E, à frente, em canteiros bem ajardinados, estavam plantadas as flores.
Bem,
mas isolada no seu canteiro estava uma rosa apenas entreaberta
cor-de-rosa-vivo. Fiquei feito boba, olhando com admiração aquela rosa
altaneira que nem mulher feita ainda não era. E então aconteceu: do fundo de
meu coração, eu queria aquela rosa para mim.

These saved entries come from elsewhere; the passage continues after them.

(* ===== verification/NistKwProofs.v ===== *)
(** Key wrapping: unwrapping inverts wrapping, and a failed integrity check
    returns no key material.  Proved for any block cipher with an inverse; the
    AES contexts that [mbedtls_nist_kw_setkey] prepares are one. *)

From S2P Require Import Prelude Cmonad Cutils Aes AesProofs Cipher NistKw.

Definition block_ok (b : bytes) : Prop := length b = 16%nat /\ bytes_ok b.

(** What key wrapping needs from a cipher. *)
Class BlockCipher := {
  bc_enc : bytes -> bytes;
  bc_dec : bytes -> bytes;
  bc_enc_ok : forall b, block_ok b -> block_ok (bc_enc b);
  bc_dec_ok : forall b, block_ok b -> block_ok (bc_dec b);
  bc_inv : forall b, block_ok b -> bc_dec (bc_enc b) = b
}.

(** The context [s] runs the block function [f]. *)
Definition runs (s : cipher_state) (f : bytes -> bytes) : Prop :=
  forall b, length b = 16%nat -> mbedtls_cipher_update b s = Ok ((0, f b), s).

(** ** One semiblock step *)

Lemma length_calc A t : length A = 8%nat -> length (calc_a_xor_t A t) = 8%nat.
Proof. intros. unfold calc_a_xor_t. rewrite length_zip_with, length_seq. lia. Qed.

Lemma calc_ok A t : bytes_ok A -> bytes_ok (calc_a_xor_t A t).
Proof.
  intros H. unfold calc_a_xor_t. generalize (seq 0 8) as l. induction H as [|a A Ha H IH]; intros [|i l]; simpl;
    constructor; [|apply IH].
  apply byte_lxor; [done|]. change 0xff with (2 ^ 8 - 1). rewrite land_mask by lia. apply Z.mod_pos_bound. lia.
Qed.

Lemma calc_invol A t : length A = 8%nat -> calc_a_xor_t (calc_a_xor_t A t) t = A.
Proof.
  intros L. unfold calc_a_xor_t. assert (length A <= length (seq 0 8))%nat as H by (rewrite length_seq; lia).
  revert H. generalize (seq 0 8) as l. clear L. induction A as [|a A IH]; intros [|i l] H; simpl in *; try done; [lia|].
  rewrite IH by lia. by rewrite Z.lxor_assoc, Z.lxor_nilpotent, Z.lxor_0_r.
Qed.

Section Loops.
Context `{BC : BlockCipher}.
Variable n : nat.   (* semiblocks of key material *)
Hypothesis Hn : (0 < n)%nat.

Definition kst : Type := bytes * bytes.
Definition kst_ok (x : kst) : Prop :=
  length x.1 = 8%nat /\ bytes_ok x.1 /\ length x.2 = (8 * n)%nat /\ bytes_ok x.2.

Definition wstep (t : Z) (i : nat) (x : kst) : kst :=
  let o := bc_enc (x.1 ++ semi x.2 (8 * i)) in
  (calc_a_xor_t (take 8 o) t, blit (8 * i) (semi o 8) x.2).
Definition ustep (t : Z) (i : nat) (x : kst) : kst :=
  let o := bc_dec (calc_a_xor_t x.1 t ++ semi x.2 (8 * i)) in
  (take 8 o, blit (8 * i) (semi o 8) x.2).
(* ===== verification/Sdio.v ===== *)
(** arm_iop/source/wifi_sdio.twl.c and wifi_ndma.twl.c: the TMIO SDIO
    controller and the DMA engine.

    The hardware is the class [Hw D]: 16- and 32-bit accesses to an absolute
    address on a device state [D], and the data that a DMA transfer delivers or
    accepts by the time the engine is idle again.  A [wifi_sdio_ctx] is the C
    struct; its [buffer] is NULL or an address with the bytes found there, so
    that the caller sees what a read stores. *)

From S2P Require Import Prelude Cmonad Cutils.

Class Hw (D : Type) := {
  hw_r16 : Z -> D -> Z * D;
  hw_r32 : Z -> D -> Z * D;
  hw_w16 : Z -> Z -> D -> D;
  hw_w32 : Z -> Z -> D -> D;
  hw_dma_in : nat -> D -> bytes * D;    (* FIFO to memory, [len] bytes *)
  hw_dma_out : bytes -> D -> D          (* memory to FIFO *)
}.

(** ** Register map (wifi_sdio.h) *)

Definition WIFI_SDIO_OFFS_CMD : Z := 0x000.
Definition WIFI_SDIO_OFFS_PORT_SEL : Z := 0x002.
Definition WIFI_SDIO_OFFS_CMD_PARAM0 : Z := 0x004.
Definition WIFI_SDIO_OFFS_CMD_PARAM1 : Z := 0x006.
Definition WIFI_SDIO_OFFS_STOP : Z := 0x008.
Definition WIFI_SDIO_OFFS_DATA16_BLK_CNT : Z := 0x00A.
Definition WIFI_SDIO_OFFS_RESP0 : Z := 0x00C.
Definition WIFI_SDIO_OFFS_IRQ_STAT0 : Z := 0x01C.
Definition WIFI_SDIO_OFFS_IRQ_STAT1 : Z := 0x01E.
Definition WIFI_SDIO_OFFS_IRQ_MASK : Z := 0x020.
Definition WIFI_SDIO_OFFS_CLK_CNT : Z := 0x024.
Definition WIFI_SDIO_OFFS_DATA16_BLK_LEN : Z := 0x026.
Definition WIFI_SDIO_OFFS_CARD_OPT : Z := 0x028.
Definition WIFI_SDIO_OFFS_ERR_DETAIL0 : Z := 0x02C.
Definition WIFI_SDIO_OFFS_ERR_DETAIL1 : Z := 0x02E.
Definition WIFI_SDIO_OFFS_CARDIRQ_CTL : Z := 0x034.
Definition WIFI_SDIO_OFFS_CARDIRQ_STAT : Z := 0x036.
Definition WIFI_SDIO_OFFS_CARDIRQ_MASK : Z := 0x038.
Definition WIFI_SDIO_OFFS_DATA16_CNT : Z := 0x0D8.
Definition WIFI_SDIO_OFFS_RESET : Z := 0x0E0.
Definition WIFI_SDIO_OFFS_IRQ32 : Z := 0x100.
Definition WIFI_SDIO_OFFS_DATA32_BLK_LEN : Z := 0x104.
Definition WIFI_SDIO_OFFS_DATA32_BLK_CNT : Z := 0x108.
Definition WIFI_SDIO_OFFS_DATA32_FIFO : Z := 0x10C.

Definition WIFI_SDIO_STAT0_CMDRESPEND : Z := 0x0001.
Definition WIFI_SDIO_STAT0_DATAEND : Z := 0x0004.
Definition WIFI_SDIO_STAT1_RXRDY : Z := 0x0100.
Definition WIFI_SDIO_STAT1_TXRQ : Z := 0x0200.
Definition WIFI_SDIO_STAT1_CMD_BUSY : Z := 0x4000.
Definition WIFI_SDIO_MASK_ERR : Z := 0x807F.

Definition REG_SDIO_BASE : Z := 0x4004A00.

(** ** Commands *)

Record wifi_sdio_command := {
  cmd : Z; command_type : Z; response_type : Z; data_transfer : Z; data_direction : Z;
  data_length : Z; secure : Z; unknown : Z
}.
(** The [raw] view of the union: bit-fields from the least significant bit up. *)
Definition raw (c : wifi_sdio_command) : Z :=
  u16 (cmd c + 2 ^ 6 * command_type c + 2 ^ 8 * response_type c + 2 ^ 11 * data_transfer c +
       2 ^ 12 * data_direction c + 2 ^ 13 * data_length c + 2 ^ 14 * secure c + 2 ^ 15 * unknown c).

Definition wifi_sdio_multiple_block : Z := 1.
Definition wifi_sdio_data_write : Z := 0.
Definition wifi_sdio_data_read : Z := 1.
Definition wifi_sdio_resp_none : Z := 3.
Definition wifi_sdio_resp_48bit : Z := 4.

(** ** Context *)

Record cbuffer := { baddr : Z; bdata : bytes }.

Record wifi_sdio_ctx := {
  controller : Z;
  address : Z; port : Z;
  clk_cnt : Z; bus_width : Z;
  buffer : option cbuffer; size : Z;
  resp : list Z;
  status : Z; stat0 : Z; stat1 : Z; err0 : Z; err1 : Z;
  block_size : Z; break_early : bool
}.

Definition set_xfer (b : option cbuffer) (sz : Z) (c : wifi_sdio_ctx) : wifi_sdio_ctx :=
  {| controller := controller c; address := address c; port := port c; clk_cnt := clk_cnt c;
     bus_width := bus_width c; buffer := b; size := sz; resp := resp c; status := status c;
     stat0 := stat0 c; stat1 := stat1 c; err0 := err0 c; err1 := err1 c; block_size := block_size c;
     break_early := break_early c |}.
Definition set_buffer (b : option cbuffer) (c : wifi_sdio_ctx) : wifi_sdio_ctx := set_xfer b (size c) c.
Definition set_status (v : Z) (c : wifi_sdio_ctx) : wifi_sdio_ctx :=
  {| controller := controller c; address := address c; port := port c; clk_cnt := clk_cnt c;
     bus_width := bus_width c; buffer := buffer c; size := size c; resp := resp c; status := v;
     stat0 := stat0 c; stat1 := stat1 c; err0 := err0 c; err1 := err1 c; block_size := block_size c;
     break_early := break_early c |}.
Definition set_result (r : list Z) (s0 s1 e0 e1 : Z) (c : wifi_sdio_ctx) : wifi_sdio_ctx :=
  {| controller := controller c; address := address c; port := port c; clk_cnt := clk_cnt c;
     bus_width := bus_width c; buffer := buffer c; size := size c; resp := r; status := status c;
     stat0 := s0; stat1 := s1; err0 := e0; err1 := e1; block_size := block_size c;
     break_early := break_early c |}.
Definition set_block_size (v : Z) (c : wifi_sdio_ctx) : wifi_sdio_ctx :=
  {| controller := controller c; address := address c; port := port c; clk_cnt := clk_cnt c;
     bus_width := bus_width c; buffer := buffer c; size := size c; resp := resp c; status := status c;
     stat0 := stat0 c; stat1 := stat1 c; err0 := err0 c; err1 := err1 c; block_size := v;
     break_early := break_early c |}.
Definition set_break_early (v : bool) (c : wifi_sdio_ctx) : wifi_sdio_ctx :=
  {| controller := controller c; address := address c; port := port c; clk_cnt := clk_cnt c;
     bus_width := bus_width c; buffer := buffer c; size := size c; resp := resp c; status := status c;
     stat0 := stat0 c; stat1 := stat1 c; err0 := err0 c; err1 := err1 c; block_size := block_size c;
     break_early := v |}.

Eu queria, ah como eu queria. E
não havia jeito de obtê-la. Se o jardineiro estivesse por ali, pediria a rosa,
mesmo sabendo que ele nos expulsaria como se expulsam moleques. Não havia
jardineiro à vista, ninguém. E as janelas, por causa do sol, estavam de
venezianas fechadas. Era uma rua onde não passavam bondes e raro era o carro
que aparecia. No meio do meu silêncio e do silêncio da rosa, havia o meu desejo
de possuí-la como coisa só minha. Eu queria poder pegar nela. Queria cheirá-la
até sentir a vista escura de tanta tonteira de perfume.
Então
não pude mais. O plano se formou em mim instantaneamente, cheio de paixão. Mas,
como boa realizadora que eu era, raciocinei friamente com minha amiguinha,
explicando-lhe qual seria o seu papel: vigiar as janelas da casa ou a
aproximação ainda possível do jardineiro, vigiar os transeuntes raros na rua.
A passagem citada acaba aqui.